This shift is likely to widen the gap between top-tier trading firms and subscale competitors. A firm that can invest $6 billion in cloud capacity, own or influence physical data-center design, hire expert ML researchers, design ultra-low-latency hardware, maintain proprietary data stores, and deploy models across global trading venues has a fundamentally different cost structure and learning loop than a smaller firm using commodity cloud and off-the-shelf models. The effect resembles hyperscaler economics, but with alpha rather than tokens as the monetization unit.
TRADING HORIZONS AND COMPUTE ARCHITECTURE
The transcript’s central technical disclosure is that Jane Street does not operate at a single time horizon. The firm explicitly describes a continuum from under 100 ns to microseconds, milliseconds, hours, and days. This is important because it resolves the apparent contradiction between ultra-low-latency trading and GPU-heavy AI. GPUs are not being used to make sub-100 ns decisions in the path of the fastest trades. At those latencies, the decision logic must be extremely simple, the hardware must be specialized, and even CPU execution is too slow. The transcript describes FPGA-level behavior in which a packet can begin leaving before the incoming packet has been fully consumed, emphasizing that this regime is governed by signal propagation, deterministic hardware pipelines, and minimal computation.
The strategic significance is that Jane Street appears to run an ensemble architecture across horizons. Very simple decisions can be made extremely quickly, while more computationally expensive decisions can operate on slower cycles. A portfolio of signals can be arranged so that each signal is placed at the fastest economically relevant layer that can support its complexity. This is the correct architecture for financial markets because the value of speed is not uniform. Some arbitrage or market-making decisions decay in nanoseconds or microseconds. Other decisions, including risk, fair value, inventory, portfolio construction, cross-asset relationships, and structural dislocations, can retain value for minutes, hours, or days.

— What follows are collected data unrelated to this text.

Definition set_tc_genesis (v : option Genesis) (c : TestNodeConfig) : TestNodeConfig :=
  ltac:(with_field tc_genesis v c).

Definition set_tc_genesis_timestamp (v : option Z) (c : TestNodeConfig) : TestNodeConfig :=
  ltac:(with_field tc_genesis_timestamp v c).

Definition set_tc_enable_auto_impersonate (v : bool) (c : TestNodeConfig) : TestNodeConfig :=
  ltac:(with_field tc_enable_auto_impersonate v c).

Definition set_tc_offline (v : bool) (c : TestNodeConfig) : TestNodeConfig :=
  ltac:(with_field tc_offline v c).

Definition set_tc_host (v : list IpAddr) (c : TestNodeConfig) : TestNodeConfig :=
  ltac:(with_field tc_host v c).

Definition set_tc_health_check_endpoint (v : bool) (c : TestNodeConfig) : TestNodeConfig :=
  ltac:(with_field tc_health_check_endpoint v c).

Definition set_tc_block_time (v : option Duration) (c : TestNodeConfig) : TestNodeConfig :=
  ltac:(with_field tc_block_time v c).

Definition set_tc_no_mining (v : bool) (c : TestNodeConfig) : TestNodeConfig :=
  ltac:(with_field tc_no_mining v c).

Definition set_tc_allow_origin (v : string) (c : TestNodeConfig) : TestNodeConfig :=
  ltac:(with_field tc_allow_origin v c).

Definition set_tc_no_cors (v : bool) (c : TestNodeConfig) : TestNodeConfig :=
  ltac:(with_field tc_no_cors v c).

Definition set_tc_transaction_order (v : TransactionOrder) (c : TestNodeConfig) : TestNodeConfig :=
  ltac:(with_field tc_transaction_order v c).

Definition set_tc_state (v : option string) (c : TestNodeConfig) : TestNodeConfig :=
  ltac:(with_field tc_state v c).

Definition set_tc_dump_state (v : option string) (c : TestNodeConfig) : TestNodeConfig :=
  ltac:(with_field tc_dump_state v c).

Definition set_tc_state_interval (v : option Z) (c : TestNodeConfig) : TestNodeConfig :=
  ltac:(with_field tc_state_interval v c).

Definition set_tc_preserve_historical_states (v : bool) (c : TestNodeConfig) : TestNodeConfig :=
  ltac:(with_field tc_preserve_historical_states v c).

Definition set_tc_load_state (v : option string) (c : TestNodeConfig) : TestNodeConfig :=
  ltac:(with_field tc_load_state v c).

Definition set_tc_l1_config (v : option L1Config) (c : TestNodeConfig) : TestNodeConfig :=
  ltac:(with_field tc_l1_config v c).

Definition set_tc_auto_execute_l1 (v : bool) (c : TestNodeConfig) : TestNodeConfig :=
  ltac:(with_field tc_auto_execute_l1 v c).

Definition set_tc_base_token_config (v : BaseTokenConfig) (c : TestNodeConfig) : TestNodeConfig :=
  ltac:(with_field tc_base_token_config v c).

(** The defaults, with the accounts of the default phrase. *)
Definition default_with (accounts : list Signer) : TestNodeConfig :=
  mkTestNodeConfig
    None NODE_PORT true StorageNone VMNone GasNone 0 false BuiltIn None None None false false
    (mkBoojumConfig false None) None None None None None None LogNone DEFAULT_LOG_FILE_PATH
    DEFAULT_DISK_CACHE_DIR default_CacheConfig accounts (100 * 10 ^ 18) None accounts None
    (Some NON_FORK_FIRST_BLOCK_TIMESTAMP) false false [LOCALHOST] false None 1000 false "*" false
    Fifo None None None false None None false default_base_token.

Definition default_config {S E} : M S E TestNodeConfig :=
  genesis_accounts ← gen (gen_phrase DEFAULT_MNEMONIC (AccountGenerator_new 10));
  mret (default_with genesis_accounts).

(** ** Builder methods *)
Definition set_config_out (config_out : option string) (c : TestNodeConfig) : TestNodeConfig :=
  set_tc_config_out config_out c.

Definition with_port (port : option Z) (c : TestNodeConfig) : TestNodeConfig :=
  match port with Some port => set_tc_port port c | None => c end.

Definition with_chain_id (chain_id : option Z) (c : TestNodeConfig) : TestNodeConfig :=
  match chain_id with Some chain_id => set_tc_chain_id (Some chain_id) c | None => c end.

Definition update_chain_id (chain_id : option Z) (c : TestNodeConfig) : TestNodeConfig :=
  set_tc_chain_id chain_id c.

Definition with_system_contracts (option_ : option SystemContractsOptions) (c : TestNodeConfig) : TestNodeConfig :=
  match option_ with Some option_ => set_tc_system_contracts_options option_ c | None => c end.

Definition with_system_contracts_path (path : option string) (c : TestNodeConfig) : TestNodeConfig :=
  match path with Some path => set_tc_system_contracts_path (Some path) c | None => c end.

Definition with_protocol_version (protocol_version : option Z) (c : TestNodeConfig) : TestNodeConfig :=
  set_tc_protocol_version protocol_version c.

Definition with_override_bytecodes_dir (dir : option string) (c : TestNodeConfig) : TestNodeConfig :=
  match dir with Some dir => set_tc_override_bytecodes_dir (Some dir) c | None => c end.

Definition with_enforce_bytecode_compression (enforce : option bool) (c : TestNodeConfig) : TestNodeConfig :=
  match enforce with Some enforce => set_tc_bytecode_compression enforce c | None => c end.
(* ===== verification/Cli.v ===== *)
(** * Command line

    [crates/cli/src/cli.rs] and [crates/cli/src/utils.rs]: the arguments, the
    networks that can be forked by name, what the arguments mean for the
    configuration, and what of them is reported by telemetry.  The grammar of
    the command line is [clap]'s; URLs, telemetry properties and the debug text
    of the arguments are interfaces. *)
From S2P Require Import Prelude Types Utils Text Pool Cache Fork Storage Blockchain Inner Config.
From Stdlib Require Import Ascii SpecFloat.
Local Open Scope Z_scope.

Definition DEFAULT_PORT : string := "8011".
Definition DEFAULT_HOST : string := "0.0.0.0".
Definition DEFAULT_ACCOUNTS : string := "10".
Definition DEFAULT_BALANCE : string := "10000".
Definition DEFAULT_ALLOW_ORIGIN : string := "*".
Definition DEFAULT_TX_ORDER : string := "fifo".

Inductive CacheType := CacheTypeNone | CacheTypeMemory | CacheTypeDisk.

Record BoojumGroup := mkBoojumGroup {
  bg_use_boojum : bool;
  bg_boojum_bin_path : option string;
}.

Definition boojum_config_of (group : BoojumGroup) : BoojumConfig :=
  mkBoojumConfig (bg_use_boojum group) (bg_boojum_bin_path group).

Record L1Group := mkL1Group {
  spawn_l1 : option Z;
  external_l1 : option string;
}.

(** Networks with a name of their own. *)
Inductive BuiltinNetwork :=
| Era | EraTestnet | Abstract | AbstractTestnet | Sophon | SophonTestnet
| Cronos | CronosTestnet | Lens | LensTestnet | Openzk | OpenzkTestnet
| WonderchainTestnet | Zkcandy.

Inductive ForkUrl :=
| Builtin (net : BuiltinNetwork)
| CustomUrl (url : string).

Record ForkArgs := mkForkArgs {
  fa_fork_url : ForkUrl;
  fork_block_number : option Z;
  fork_transaction_hash : option H256;
}.

Record ReplayArgs := mkReplayArgs {
  ra_fork_url : ForkUrl;
  replay_tx_hash : H256;
}.

Inductive Command :=
| Run
| ForkCommand (args : ForkArgs)
| ReplayTx (args : ReplayArgs).

(** [num::rational::Ratio<u64>] *)
Record Ratio := mkRatioU64 { numer : Z; denom : Z }.
Definition Ratio_ONE : Ratio := mkRatioU64 1 1.

Record Cli := mkCli {
  cli_command : option Command;
  cli_offline : bool;
  cli_health_check_endpoint : bool;
  cli_config_out : option string;
  cli_port : option Z;
  cli_host : list IpAddr;
  cli_chain_id : option Z;
  cli_show_node_config : option bool;
  cli_show_storage_logs : option ShowStorageLogs;
  cli_show_vm_details : option ShowVMDetails;
  cli_show_gas_details : option ShowGasDetails;
  cli_verbosity : Z;
  cli_l1_gas_price : option Z;
  cli_l2_gas_price : option Z;
  cli_l1_pubdata_price : option Z;
  cli_price_scale_factor : option f64;
  cli_limit_scale_factor : option f32;
  cli_override_bytecodes_dir : option string;
  cli_enforce_bytecode_compression : option bool;
  cli_dev_system_contracts : option SystemContractsOptions;
  cli_system_contracts_path : option string;
  cli_protocol_version : option Z;
  cli_evm_interpreter : bool;
  cli_boojum_group : BoojumGroup;
  cli_log : option LogLevel;
  cli_log_file_path : option string;
  cli_silent : option bool;
  cli_cache : option CacheType;
  cli_reset_cache : option bool;
  cli_cache_dir : option string;
  cli_accounts : Z;
  cli_balance : Z;
  cli_timestamp : option Z;
  cli_init : option Genesis;
  cli_state : option string;
  cli_state_interval : option Z;
  cli_dump_state : option string;
  cli_preserve_historical_states : bool;
  cli_load_state : option string;
  cli_mnemonic : option string;
  cli_mnemonic_random : option nat;
  cli_mnemonic_seed : option Z;
  cli_derivation_path : option string;
  cli_auto_impersonate : bool;
  cli_block_time : option Duration;
  cli_no_mining : bool;
  cli_allow_origin : string;
  cli_no_cors : bool;
  cli_order : TransactionOrder;
  cli_l1_group : option L1Group;
  cli_auto_execute_l1 : option bool;
  cli_base_token_symbol : option string;
  cli_base_token_ratio : option Ratio;
}.

(** The error of [AnvilEnvironmentError] that the arguments can cause. *)
Inductive EnvError := InvalidArguments (details arguments : string).

(** ** Networks *)
Definition all_networks : list BuiltinNetwork :=
  [Era; EraTestnet; Abstract; AbstractTestnet; Sophon; SophonTestnet; Cronos; CronosTestnet;
   Lens; LensTestnet; Openzk; OpenzkTestnet; WonderchainTestnet; Zkcandy].

(** The names of a network on the command line, its aliases last. *)
Definition network_names (net : BuiltinNetwork) : list string :=
  match net with
  | Era => ["era"; "mainnet"]
  | EraTestnet => ["era-testnet"; "sepolia-testnet"]
  | Abstract => ["abstract"]
  | AbstractTestnet => ["abstract-testnet"]
  | Sophon => ["sophon"; "sophon-mainnet"]
  | SophonTestnet => ["sophon-testnet"]
  | Cronos => ["cronos"]
  | CronosTestnet => ["cronos-testnet"]
  | Lens => ["lens"]
  | LensTestnet => ["lens-testnet"]
  | Openzk => ["openzk"]
  | OpenzkTestnet => ["openzk-testnet"]
  | WonderchainTestnet => ["wonderchain-testnet"]
  | Zkcandy => ["zkcandy"]
  end.

(** [BuiltinNetwork::from_str(s, true)]: the first network with that name,
    whatever the case of its letters. *)
Definition network_from_str (s : string) : option BuiltinNetwork :=
  head (filter (λ net, lower s ∈ network_names net) all_networks).

Definition network_url (net : BuiltinNetwork) : string :=
  match net with
  | Era => "https://mainnet.era.zksync.io"
  | EraTestnet => "https://sepolia.era.zksync.dev"
  | Abstract => "https://api.mainnet.abs.xyz"
  | AbstractTestnet => "https://api.testnet.abs.xyz"
  | Sophon => "https://rpc.sophon.xyz"
  | SophonTestnet => "https://rpc.testnet.sophon.xyz"
  | Cronos => "https://mainnet.zkevm.cronos.org"
  | CronosTestnet => "https://testnet.zkevm.cronos.org"
  | Lens => "https://rpc.lens.xyz"
  | LensTestnet => "https://rpc.testnet.lens.xyz"
  | Openzk => "https://rpc.openzk.net"
  | OpenzkTestnet => "https://openzk-testnet.rpc.caldera.xyz/http"
  | WonderchainTestnet => "https://rpc.testnet.wonderchain.org"
  | Zkcandy => "https://rpc.zkcandy.io"
  end.

(** 1.5, 2.0 and, in single precision, 1.3. *)
Definition f64_1_5 : f64 := S754_finite false 6755399441055744 (-52).
Definition f64_2_0 : f64 := S754_finite false 4503599627370496 (-51).
Definition f32_1_3 : f32 := S754_finite false 10905190 (-23).

Definition network_price_scale (net : BuiltinNetwork) : f64 :=
  match net with EraTestnet => f64_2_0 | _ => f64_1_5 end.

(** Debug texts derived from the names of the constructors. *)
Definition network_debug (net : BuiltinNetwork) : string :=
  match net with
  | Era => "Era" | EraTestnet => "EraTestnet" | Abstract => "Abstract"
  | AbstractTestnet => "AbstractTestnet" | Sophon => "Sophon" | SophonTestnet => "SophonTestnet"
  | Cronos => "Cronos" | CronosTestnet => "CronosTestnet" | Lens => "Lens"
  | LensTestnet => "LensTestnet" | Openzk => "Openzk" | OpenzkTestnet => "OpenzkTestnet"
  | WonderchainTestnet => "WonderchainTestnet" | Zkcandy => "Zkcandy"
  end.

Definition contracts_debug (o : SystemContractsOptions) : string :=
  match o with
  | BuiltIn => "BuiltIn" | LocalContracts => "Local" | BuiltInWithoutSecurity => "BuiltInWithoutSecurity"
  end.

Definition cache_debug (c : CacheType) : string :=
  match c with CacheTypeNone => "None" | CacheTypeMemory => "Memory" | CacheTypeDisk => "Disk" end.

(** ** Libraries

    URLs ([url::Url], by the text they normalise to), the properties of
    [zksync_telemetry], the debug text of the arguments and the names and
    numbers of protocol versions. *)
Inductive PropValue (P : Type) :=
| PropBool (b : bool)
| PropString (s : string)
| PropNumber (n : Z)
| PropFloat (x : f64)
| PropNested (p : P).
Arguments PropBool {_} _.
Arguments PropString {_} _.
Arguments PropNumber {_} _.
Arguments PropFloat {_} _.
Arguments PropNested {_} _.

Class CliApi := {
  parse_url : string → result string string;
  TelemetryProps : Type;
  props_new : TelemetryProps;
  (** [insert(key, value)]: with [None] the property is left out. *)
  props_insert : string → option (PropValue TelemetryProps) → TelemetryProps → TelemetryProps;
  cli_debug_text : Cli → string;
  protocol_version_display : Z → string;
  protocol_version_try_from : Z → option Z;
}.

Section Cli.
Context {WA : WalletApi} {CLA : CliApi}.

Definition to_fork_config {S E} (net : BuiltinNetwork) : M S E ForkConfig :=
  url ← expect UNWRAP_ERR (match parse_url (network_url net) with Ok u => Some u | Err _ => None end);
  mret (mkForkConfig url (network_price_scale net) f32_1_3).

Definition to_config {S E} (u : ForkUrl) : M S E ForkConfig :=
  match u with
  | Builtin net => to_fork_config net
  | CustomUrl url => mret (ForkConfig_unknown url)
  end.

Definition fork_url_from_str (s : string) : result ForkUrl string :=
  match network_from_str s with
  | Some net => Ok (Builtin net)
  | None =>
      match parse_url s with
      | Ok url => Ok (CustomUrl url)
      | Err e => Err ("`" +:+ s +:+ "` is neither a known network nor a valid URL: " +:+ e)
      end
  end.

(** ** Deprecated options *)
Definition nl : string := String "010" EmptyString.

Definition VERBOSITY_HINT : string :=
  nl +:+ "-vv  → Show user calls" +:+ nl +:+ "-vvv → Show system calls".

Definition deprecated_flags : list (string * string) :=
  [("--config", "⚠ The '--config' option has been removed. Please migrate to using other configuration options or defaults.");
   ("--show-calls", "⚠ The '--show-calls' option is deprecated. Use verbosity levels instead:" +:+ VERBOSITY_HINT);
   ("--show-event-logs", "⚠ The '--show-event-logs' option is deprecated. Event logs are now included in traces by default."
      +:+ nl +:+ "Use verbosity levels instead:" +:+ VERBOSITY_HINT);
   ("--resolve-hashes", "⚠ The '--resolve-hashes' option is deprecated. Automatic decoding of function and event selectors"
      +:+ nl +:+ "using OpenChain is now enabled by default, unless running in offline mode."
      +:+ nl +:+ "If needed, disable it explicitly with `--offline`.");
   ("--show-outputs", "⚠ The '--show-outputs' option has been deprecated. Output logs are now included in traces by default.");
   ("--debug", "⚠ The '--debug' (or '-d') option is deprecated. Use verbosity levels instead:" +:+ VERBOSITY_HINT);
   ("-d", "⚠ The '-d' option is deprecated. Use verbosity levels instead:" +:+ VERBOSITY_HINT)].

Definition prefix_flags : list string :=
  ["--config="; "--show-calls="; "--resolve-hashes="; "--show-outputs="; "--show-event-logs="].

Fixpoint assoc (k : string) (l : list (string * string)) : option string :=
  match l with
  | [] => None
  | (k', v) :: l => if bool_decide (k = k') then Some v else assoc k l
  end.

(** [s.trim_end_matches("=")] *)
Fixpoint trim_end_equals (s : string) : string :=
  match s with
  | EmptyString => EmptyString
  | String c s =>
      let s' := trim_end_equals s in
      if bool_decide (c = "="%char) && bool_decide (s' = EmptyString) then EmptyString else String c s'
  end.

Definition DETECTED : list string :=
  ["⚠ Deprecated CLI Options Detected (as of v0.4.0):" +:+ nl;
   "[Options below will be removed in v0.4.1]" +:+ nl].

Definition UNKNOWN_DEPRECATED : string := "⚠ Unknown deprecated option.".

(** The warning for one argument. *)
Definition warning_for (arg : string) : option string :=
  match assoc arg deprecated_flags with
  | Some warning => Some warning
  | None =>
      match head (filter (λ p, String.prefix p arg = true) prefix_flags) with
      | Some base_flag => Some (default UNKNOWN_DEPRECATED (assoc (trim_end_equals base_flag) deprecated_flags))
      | None => None
      end
  end.

(** The loop over the arguments, with its flag; the warnings in order. *)
Fixpoint warn_loop (detected : bool) (args : list string) : list string :=
  match args with
  | [] => []
  | arg :: args =>
      match warning_for arg with
      | Some warning => (if detected then [] else DETECTED) ++ warning :: warn_loop true args
      | None => warn_loop detected args
      end
  end.

Definition deprecated_config_option (args : list string) : list string := warn_loop false args.

(** ** From the arguments to the configuration *)
Definition account_generator (c : Cli) : AccountGenerator :=
  let gen := gen_chain_id (default TEST_NODE_NETWORK_ID (cli_chain_id c))
               (gen_phrase DEFAULT_MNEMONIC (AccountGenerator_new (Z.to_nat (cli_accounts c)))) in
  let gen :=
    match cli_mnemonic c, cli_mnemonic_random c, cli_mnemonic_seed c with
    | Some mnemonic, _, _ => gen_phrase mnemonic gen
    | None, Some count, _ => gen_phrase (default DEFAULT_MNEMONIC (random_phrase_with_count count)) gen
    | None, None, Some seed => gen_phrase (seeded_phrase seed) gen
    | None, None, None => gen
    end in
  match cli_derivation_path c with
  | Some derivation => gen_derivation_path derivation gen
  | None => gen
  end.
Definition FoundryUpstreamError_code (e : FoundryUpstreamError) : Z :=
  match e with
  | FoundryUpstreamError_GenericError _ => 0
  end.

Definition FoundryUpstreamError_name (e : FoundryUpstreamError) : string :=
  match e with
  | FoundryUpstreamError_GenericError _ => "GenericError"
  end.

Definition FoundryUpstreamError_message (e : FoundryUpstreamError) : string :=
  match e with
  | FoundryUpstreamError_GenericError message =>
      "[foundry-upstream-0] Generic error: " +:+ message
  end.

Definition FoundryUpstreamError_json (e : FoundryUpstreamError) : Json :=
  match e with
  | FoundryUpstreamError_GenericError message =>
      JObject [("GenericError", JObject [("message", JString message)])]
  end.

Definition FoundryUpstreamError_of_anyhow (debug : string) : FoundryUpstreamError := FoundryUpstreamError_GenericError debug.

(** *** [FoundryZksync] *)
Inductive FoundryZksyncError :=
| FoundryZksyncError_GenericError (message : string).

(** Discriminants and their names. *)
Definition FoundryZksyncCode : list (Z * string) :=
  [(0, "GenericError")].

Definition FoundryZksyncError_code (e : FoundryZksyncError) : Z :=
  match e with
  | FoundryZksyncError_GenericError _ => 0
  end.

Definition FoundryZksyncError_name (e : FoundryZksyncError) : string :=
  match e with
  | FoundryZksyncError_GenericError _ => "GenericError"
  end.

Definition FoundryZksyncError_message (e : FoundryZksyncError) : string :=
  match e with
  | FoundryZksyncError_GenericError message =>
      "[foundry-zksync-0] Generic error: " +:+ message
  end.

Definition FoundryZksyncError_json (e : FoundryZksyncError) : Json :=
  match e with
  | FoundryZksyncError_GenericError message =>
      JObject [("GenericError", JObject [("message", JString message)])]
  end.

Definition FoundryZksyncError_of_anyhow (debug : string) : FoundryZksyncError := FoundryZksyncError_GenericError debug.

(** *** [HardhatUpstream] *)
Inductive HardhatUpstreamError :=
| HardhatUpstreamError_GenericError (message : string).

(** Discriminants and their names. *)
Definition HardhatUpstreamCode : list (Z * string) :=
  [(0, "GenericError")].

Definition HardhatUpstreamError_code (e : HardhatUpstreamError) : Z :=
  match e with
  | HardhatUpstreamError_GenericError _ => 0
  end.

Definition HardhatUpstreamError_name (e : HardhatUpstreamError) : string :=
  match e with
  | HardhatUpstreamError_GenericError _ => "GenericError"
  end.

Definition HardhatUpstreamError_message (e : HardhatUpstreamError) : string :=
  match e with
  | HardhatUpstreamError_GenericError message =>
      "[hardhat-upstream-0] Generic error: " +:+ message
  end.

Definition HardhatUpstreamError_json (e : HardhatUpstreamError) : Json :=
  match e with
  | HardhatUpstreamError_GenericError message =>
      JObject [("GenericError", JObject [("message", JString message)])]
  end.

Definition HardhatUpstreamError_of_anyhow (debug : string) : HardhatUpstreamError := HardhatUpstreamError_GenericError debug.

(** *** [HardhatZksync] *)
Inductive HardhatZksyncError :=
| HardhatZksyncError_GenericError (message : string).

(** Discriminants and their names. *)
Definition HardhatZksyncCode : list (Z * string) :=
  [(0, "GenericError")].

Definition HardhatZksyncError_code (e : HardhatZksyncError) : Z :=
  match e with
  | HardhatZksyncError_GenericError _ => 0
  end.

Definition HardhatZksyncError_name (e : HardhatZksyncError) : string :=
  match e with
  | HardhatZksyncError_GenericError _ => "GenericError"
  end.

Definition HardhatZksyncError_message (e : HardhatZksyncError) : string :=
  match e with
  | HardhatZksyncError_GenericError message =>
      "[hardhat-zksync-0] Generic error: " +:+ message
  end.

This architecture weakens the simplistic view that “faster always wins.” In practice, faster decisions are often less informed, while more informed decisions require more computation and more data movement. The economic problem is to determine where on the speed-intelligence frontier each decision belongs. Jane Street’s competitive advantage is likely concentrated in finding this frontier, not merely in having faster hardware or larger models. The firm’s own framing makes clear that “smartness” and “turnaround time” are substitutes at the point of execution, but complements at the portfolio level.
FAIR VALUE AS THE CORE PREDICTION TARGET
The most revealing model-target discussion centers on fair value. Minsky describes predicting what an instrument is worth as a long-standing and composable target, including during earlier eras when models were built with linear regression. This is a critical point because it places modern AI inside a 25-year continuity of quantitative trading rather than as a discontinuous technology reset. The target has not changed as much as the scale, data, methods, and infrastructure have changed.
Fair-value prediction is particularly powerful because it can feed many downstream trading systems. A better estimate of fair value improves quoting, hedging, routing, inventory sizing, adverse-selection detection, risk transfer pricing, and willingness to provide liquidity during stressed markets. In a market-making context, fair value is not a static security price. It is a conditional estimate incorporating order-book state, correlated instruments, macro information, flows, volatility, liquidity, event risk, inventory, and market microstructure. The economic value of better fair-value prediction is therefore broad and reusable.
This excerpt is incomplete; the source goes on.